(Source data)
____

(** * Gap Score reference validators: a shallow embedding

    This development embeds the two reference validators of the
    gap-score-spec repository:

    - [validators/gap-score.go]  (types, [classifyGap], [round1],
      [loadResults], [buildReport], [main]);
    - [validators/gap-score.sh]  (the integer-arithmetic shell validator).

    Go's [float64] is IEEE 754 binary64.  It is modelled by [spec_float]
    with precision 53 and maximal exponent 1024, whose operations round to
    nearest, ties to even, exactly as the hardware does.  Go's [int] is
    modelled by [Z]: every integer of the program is a length of a slice or
    a difference of two such lengths, so no wrap-around can occur.  Bash
    arithmetic is 64-bit signed and its wrap-around is written out. *)

From Stdlib Require Import ZArith Lia List.
From Stdlib Require Import SpecFloat.
From stdpp Require Import base decidable option list strings gmap.

Local Open Scope string_scope.
Local Open Scope Z_scope.
Local Open Scope list_scope.

(** ** IEEE 754 binary64 *)

Module F64.

Definition prec : Z := 53.
Definition emax : Z := 1024.

Definition float64 : Type := spec_float.

(** Conversion [float64(n)] of an integer, rounded to nearest even. *)
Definition of_int (n : Z) : float64 := binary_normalize prec emax n 0 false.

Definition mul (x y : float64) : float64 := SFmul prec emax x y.
Definition div (x y : float64) : float64 := SFdiv prec emax x y.

(** Go's [x < y], [x <= y] and [x > y] on float64: false on NaN. *)
Definition ltb (x y : float64) : bool := SFltb x y.
Definition leb (x y : float64) : bool := SFleb x y.
Definition gtb (x y : float64) : bool := SFltb y x.

(** The zero value of a [float64] variable. *)
Definition zero : float64 := S754_zero false.

(** [math.Round]: the nearest integer, halves rounded away from zero;
    zeros, infinities and NaN are returned unchanged, and so is every
    value whose exponent shows it to be an integer already. *)
Definition Round (x : float64) : float64 :=
  match x with
  | S754_finite s m e =>
      if 0 <=? e then x
      else
        let d := 2 ^ (- e) in
        let q := Z.pos m / d in
        let r := Z.pos m mod d in
        let q' := if d <=? 2 * r then q + 1 else q in
        binary_normalize prec emax (if s then - q' else q') 0 s
  | _ => x
  end.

____

Your task: The line with "Definition Round (x" and every line after it up to the end of the entries: output those exactly, and only those.

Your response:
Definition Round (x : float64) : float64 :=
  match x with
  | S754_finite s m e =>
      if 0 <=? e then x
      else
        let d := 2 ^ (- e) in
        let q := Z.pos m / d in
        let r := Z.pos m mod d in
        let q' := if d <=? 2 * r then q + 1 else q in
        binary_normalize prec emax (if s then - q' else q') 0 s
  | _ => x
  end.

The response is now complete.